▸ **Description of the task**
For the entries below, repeat exactly each line starting with the one that contains "(delete tx_hash (unconfirmed_pool s))" and going on through the one that contains "Definition timer_msg : Effect", and no others.

════════════════

(* ===== verification/TransactionService.v ===== *)
(** * The transaction service ([trinci-core-new/src/services/transaction_service.rs])

    It keeps the pool of unconfirmed transactions, tells the block service when
    there is something to build a block from, hands the transactions of a block to
    the node for execution and has old transactions propagated again. *)

From stdpp Require Import base gmap strings list fin_maps.
From S2P Require Import Prelude Exec Hash Crypto CoreModels Samples Messages.
Open Scope Z_scope.

Module TransactionService.
Section service.
Context `{Hring : Ring} {A B C T : Type} `{HcA : Countable A} `{!Executable B, !Transactable T}.
Context `{!HashMapIter Hash}.

Record t : Type := Mk {
  alignment_in_progress : bool;
  build_in_progress : bool;
  node_id : string;
  old_collector : list (Hash * Z);
  unconfirmed_pool : gmap Hash (T * Z * option (list A));
  unconfirmed_pool_attachments : gset A
}.

Abbreviation h := (handler A B C T t).

Definition set_alignment_in_progress (b : bool) (s : t) : t :=
  Mk b (build_in_progress s) (node_id s) (old_collector s) (unconfirmed_pool s) (unconfirmed_pool_attachments s).
Definition set_build_in_progress (b : bool) (s : t) : t :=
  Mk (alignment_in_progress s) b (node_id s) (old_collector s) (unconfirmed_pool s) (unconfirmed_pool_attachments s).
Definition set_old_collector (c : list (Hash * Z)) (s : t) : t :=
  Mk (alignment_in_progress s) (build_in_progress s) (node_id s) c (unconfirmed_pool s) (unconfirmed_pool_attachments s).
Definition set_unconfirmed_pool (p : gmap Hash (T * Z * option (list A))) (s : t) : t :=
  Mk (alignment_in_progress s) (build_in_progress s) (node_id s) (old_collector s) p (unconfirmed_pool_attachments s).
Definition set_attachments (a : gset A) (s : t) : t :=
  Mk (alignment_in_progress s) (build_in_progress s) (node_id s) (old_collector s) (unconfirmed_pool s) a.

(** ** Operations *)

Definition insert_in_pool (tx : T) (tx_size : Z) (attachments : option (list A)) :
    h (option (T * Z * option (list A))) :=
  let tx_hash := tx_get_hash tx in
  match attachments with
  | Some attachments =>
      for_each attachments (fun a =>
        modify (fun s => set_attachments ({[a]} ∪ unconfirmed_pool_attachments s) s))
  | None => mret tt
  end ;;
  pool ← gets unconfirmed_pool;
  modify (set_unconfirmed_pool (<[tx_hash := (tx, tx_size, attachments)]> pool)) ;;
  mret (pool !! tx_hash).

Definition remove_from_pool (tx_hash : Hash) : h (option (T * Z * option (list A))) :=
  pool ← gets unconfirmed_pool;
  let removed := pool !! tx_hash in
  modify (set_unconfirmed_pool (delete tx_hash pool)) ;;
  match removed with
  | Some (_, _, Some attachments) =>
      for_each attachments (fun a =>
        modify (fun s => set_attachments (unconfirmed_pool_attachments s ∖ {[a]}) s))
  | _ => mret tt
  end ;;
  mret removed.

Definition check_whether_to_build_block : h unit :=
  aligning ← gets alignment_in_progress;
  if (aligning : bool) then mret tt
  else
    pool ← gets unconfirmed_pool;
    when (map_len pool =? 1) (send_msg BlockService Msg.StartTimerToBuildBlock) ;;
    building ← gets build_in_progress;
    when ((Consts.MIN_TXS_TO_BUILD <=? map_len pool) && negb building)
      (modify (set_build_in_progress true) ;; send_msg BlockService Msg.BuildBlock).

(** ** [handle_messages], an arm at a time *)

(** [AddTx], and the body of the loop of [AddTxs] *)
Definition on_add_tx (entry : T * Z * option (list A)) : h unit :=
  let '(tx, tx_size, attachments) := entry in
  if negb (tx_verify tx) then mret tt
  else
    let tx_hash := tx_get_hash tx in
    old ← insert_in_pool tx tx_size attachments;
    match old with
    | None =>
        now ← timestamp;
        modify (fun s => set_old_collector (old_collector s ++ [(tx_hash, now)]) s) ;;
        check_whether_to_build_block
    | Some _ => mret tt
    end.

Definition on_add_txs (txs : list (T * Z * option (list A))) : h unit := for_each txs on_add_tx.

Definition on_block_consolidated (txs_hashes : list Hash) : h unit :=
  for_each txs_hashes (fun tx_hash =>
    remove_from_pool tx_hash ;;
    modify (fun s => set_old_collector
      (List.filter (fun '(hash, _) => negb (bool_decide (hash = tx_hash))) (old_collector s)) s)) ;;
  modify (set_build_in_progress false) ;;
  pool ← gets unconfirmed_pool;
  if negb (map_len pool =? 0) && (map_len pool <? Consts.MIN_TXS_TO_BUILD) then
    send_msg BlockService Msg.StartTimerToBuildBlock
  else check_whether_to_build_block.

(** The loop that collects the transactions of a block; a missing one is a panic. *)
Fixpoint collect_txs (pool : gmap Hash (T * Z * option (list A))) (txs_hashes : list Hash)
    (txs_collector : list T) : h (list T) :=
  match txs_hashes with
  | [] => mret txs_collector
  | tx_hash :: txs_hashes =>
      tx ← expect ((fun e => fst (fst e)) <$> pool !! tx_hash);
      collect_txs pool txs_hashes (txs_collector ++ [tx])
  end.

Definition on_collect_block_txs (block : B) (round : Z) (txs_hashes : list Hash) : h unit :=
  pool ← gets unconfirmed_pool;
  txs_collector ← collect_txs pool txs_hashes [];
  send_msg NodeInterface (Msg.ExecuteBlock block round txs_collector).

(** The first [filter_map] of [CheckOldTxs]: the entries that are due, and the collector
    with their ages refreshed *)
Definition is_due (now : Z) (entry : Hash * Z) : bool :=
  Consts.REPROPAGATE_OLD_TXS_S <=? now -u64 snd entry.
Definition due_hashes (now : Z) (c : list (Hash * Z)) : list Hash := map fst (List.filter (is_due now) c).
Definition refresh (now : Z) (c : list (Hash * Z)) : list (Hash * Z) :=
  map (fun entry => if is_due now entry then (fst entry, now) else entry) c.

Definition on_check_old_txs : h unit :=
  aligning ← gets alignment_in_progress;
  if (aligning : bool) then mret tt
  else
    now ← timestamp;
    s ← get_state;
    let txs := omap (fun hash => (fun e => fst (fst e)) <$> unconfirmed_pool s !! hash)
                    (due_hashes now (old_collector s)) in
    modify (set_old_collector (refresh now (old_collector s))) ;;
    match txs with
    | [] => mret tt
    | _ => send_msg NodeInterface (Msg.PropagateOldTxs txs)
    end.

Definition handle_messages (msg : Msg.t A B C T) : h unit :=
  match msg with
  | Msg.AddTx entry => on_add_tx entry
  | Msg.AddTxs txs => on_add_txs txs
  | Msg.AlignmentEnded => modify (set_alignment_in_progress false)
  | Msg.AlignmentStarted => modify (set_alignment_in_progress true)
  | Msg.BlockConsolidated _ txs_hashes _ => on_block_consolidated txs_hashes
  | Msg.CollectBlockTxs block round txs_hashes => on_collect_block_txs block round txs_hashes
  | Msg.CheckOldTxs => on_check_old_txs
  | _ => mret tt
  end.

(** ** [handle_requests] *)
Definition handle_requests (req : Req.t) (res_chan : Service) : h unit :=
  match req with
  | Req.GetPoolLength =>
      pool ← gets unconfirmed_pool;
      send_res res_chan (Res.GetPoolLength (map_len pool))
  | Req.GetTxs txs_hashes =>
      pool ← gets unconfirmed_pool;
      send_res res_chan (Res.GetTxs (omap (fun tx_hash => pool !! tx_hash) txs_hashes))
  | Req.GetUnconfirmedHashes =>
      pool ← gets unconfirmed_pool;
      send_res res_chan (Res.GetUnconfirmedHashes
        (map (fun '(hash, (_, size, _)) => (hash, size)) (map_iter pool)))
  | _ => mret tt
  end.

Definition step : Comm A B C T -> h unit := dispatch handle_messages handle_requests.
Definition run : list (Comm A B C T) -> h unit := run_loop step.

(** One turn of the endless loop of the thread that [start] spawns *)
Definition check_old_txs_loop : h unit :=
  sleep_s Consts.CHECK_OLD_TXS_S ;; send_msg TransactionService Msg.CheckOldTxs.

Definition initial (node_id : string) : t := Mk false false node_id [] ∅ ∅.

(** [start], then the communications it receives *)
Definition start (comms : list (Comm A B C T)) : h unit := spawn CheckOldTxsLoop ;; run comms.

(** ** What the operations do, as state transformers *)

Definition inserted (entry : T * Z * option (list A)) (s : t) : t :=
  let '(tx, tx_size, attachments) := entry in
  Mk (alignment_in_progress s) (build_in_progress s) (node_id s) (old_collector s)
     (<[tx_get_hash tx := (tx, tx_size, attachments)]> (unconfirmed_pool s))
     (fold_left (fun set a => {[a]} ∪ set) (from_option id [] attachments) (unconfirmed_pool_attachments s)).

Definition removed (tx_hash : Hash) (s : t) : t :=
  Mk (alignment_in_progress s) (build_in_progress s) (node_id s) (old_collector s)
     (delete tx_hash (unconfirmed_pool s))
     (fold_left (fun set a => set ∖ {[a]})
        (match unconfirmed_pool s !! tx_hash with Some (_, _, Some l) => l | _ => [] end)
        (unconfirmed_pool_attachments s)).

Definition forgotten (tx_hash : Hash) (s : t) : t :=
  set_old_collector
    (List.filter (fun '(hash, _) => negb (bool_decide (hash = tx_hash))) (old_collector s)) (removed tx_hash s).

Lemma fold_attachments (op : gset A -> A -> gset A) l s :
  fold_left (fun s a => set_attachments (op (unconfirmed_pool_attachments s) a) s) l s =
  set_attachments (fold_left op l (unconfirmed_pool_attachments s)) s.
Proof. revert s. induction l as [|a l IH]; intros s; simpl; [by destruct s|]. by rewrite IH. Qed.

Lemma insert_in_pool_eq tx sz att (w : world t (Effect A B C T) (Answer A B C T)) :
  insert_in_pool tx sz att w =
  Ret (unconfirmed_pool (w_state w) !! tx_get_hash tx) (upd (inserted (tx, sz, att)) w).
Proof.
  destruct w as [s ans clk out]. unfold insert_in_pool. rewrite bind_eq.
  destruct att as [l|]; simpl.
  - rewrite for_each_modify. unfold upd at 1. simpl.
    by rewrite (fold_attachments (fun set a => {[a]} ∪ set)).
  - by destruct s.
Qed.

Lemma remove_from_pool_eq tx_hash (w : world t (Effect A B C T) (Answer A B C T)) :
  remove_from_pool tx_hash w =
  Ret (unconfirmed_pool (w_state w) !! tx_hash) (upd (removed tx_hash) w).
Proof.
  destruct w as [s ans clk out]. unfold remove_from_pool. rewrite bind_eq. simpl. rewrite bind_eq. simpl.
  unfold removed, upd. simpl.
  destruct (unconfirmed_pool s !! tx_hash) as [[[tx sz] [l|]]|]; rewrite bind_eq; simpl; [|done|done].
  rewrite for_each_modify. unfold upd. simpl.
  by rewrite (fold_attachments (fun set a => set ∖ {[a]})).
Qed.

Definition wants_timer (s : t) : bool :=
  negb (alignment_in_progress s) && (map_len (unconfirmed_pool s) =? 1).
Definition wants_build (s : t) : bool :=
  negb (alignment_in_progress s) && (Consts.MIN_TXS_TO_BUILD <=? map_len (unconfirmed_pool s)) &&
  negb (build_in_progress s).

Definition timer_msg : Effect A B C T := Sent BlockService (MkComm (KMsg Msg.StartTimerToBuildBlock) None).
Definition build_msg : Effect A B C T := Sent BlockService (MkComm (KMsg Msg.BuildBlock) None).

Lemma check_whether_to_build_block_eq (w : world t (Effect A B C T) (Answer A B C T)) :
  check_whether_to_build_block w =
  Ret tt (outs ((if wants_timer (w_state w) then [timer_msg] else []) ++
                (if wants_build (w_state w) then [build_msg] else []))
               (upd (fun s => if wants_build s then set_build_in_progress true s else s) w)).
Proof.
  destruct w as [s ans clk out]. unfold check_whether_to_build_block, wants_timer, wants_build, outs, upd.
  rewrite bind_eq. simpl. destruct (alignment_in_progress s); simpl; [by rewrite app_nil_r|].
  unfold mbind, M_bind, send_msg, emit. simpl. destruct (map_len (unconfirmed_pool s) =? 1); simpl.
  - destruct ((Consts.MIN_TXS_TO_BUILD <=? map_len (unconfirmed_pool s)) && negb (build_in_progress s));
      simpl; [by rewrite <- app_assoc|done].
  - by destruct ((Consts.MIN_TXS_TO_BUILD <=? map_len (unconfirmed_pool s)) && negb (build_in_progress s));
      simpl; rewrite ?app_nil_r.
Qed.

════════════════

▸ **Problem solution**
     (delete tx_hash (unconfirmed_pool s))
     (fold_left (fun set a => set ∖ {[a]})
        (match unconfirmed_pool s !! tx_hash with Some (_, _, Some l) => l | _ => [] end)
        (unconfirmed_pool_attachments s)).

Definition forgotten (tx_hash : Hash) (s : t) : t :=
  set_old_collector
    (List.filter (fun '(hash, _) => negb (bool_decide (hash = tx_hash))) (old_collector s)) (removed tx_hash s).

Lemma fold_attachments (op : gset A -> A -> gset A) l s :
  fold_left (fun s a => set_attachments (op (unconfirmed_pool_attachments s) a) s) l s =
  set_attachments (fold_left op l (unconfirmed_pool_attachments s)) s.
Proof. revert s. induction l as [|a l IH]; intros s; simpl; [by destruct s|]. by rewrite IH. Qed.

Lemma insert_in_pool_eq tx sz att (w : world t (Effect A B C T) (Answer A B C T)) :
  insert_in_pool tx sz att w =
  Ret (unconfirmed_pool (w_state w) !! tx_get_hash tx) (upd (inserted (tx, sz, att)) w).
Proof.
  destruct w as [s ans clk out]. unfold insert_in_pool. rewrite bind_eq.
  destruct att as [l|]; simpl.
  - rewrite for_each_modify. unfold upd at 1. simpl.
    by rewrite (fold_attachments (fun set a => {[a]} ∪ set)).
  - by destruct s.
Qed.

Lemma remove_from_pool_eq tx_hash (w : world t (Effect A B C T) (Answer A B C T)) :
  remove_from_pool tx_hash w =
  Ret (unconfirmed_pool (w_state w) !! tx_hash) (upd (removed tx_hash) w).
Proof.
  destruct w as [s ans clk out]. unfold remove_from_pool. rewrite bind_eq. simpl. rewrite bind_eq. simpl.
  unfold removed, upd. simpl.
  destruct (unconfirmed_pool s !! tx_hash) as [[[tx sz] [l|]]|]; rewrite bind_eq; simpl; [|done|done].
  rewrite for_each_modify. unfold upd. simpl.
  by rewrite (fold_attachments (fun set a => set ∖ {[a]})).
Qed.

Definition wants_timer (s : t) : bool :=
  negb (alignment_in_progress s) && (map_len (unconfirmed_pool s) =? 1).
Definition wants_build (s : t) : bool :=
  negb (alignment_in_progress s) && (Consts.MIN_TXS_TO_BUILD <=? map_len (unconfirmed_pool s)) &&
  negb (build_in_progress s).

Definition timer_msg : Effect A B C T := Sent BlockService (MkComm (KMsg Msg.StartTimerToBuildBlock) None).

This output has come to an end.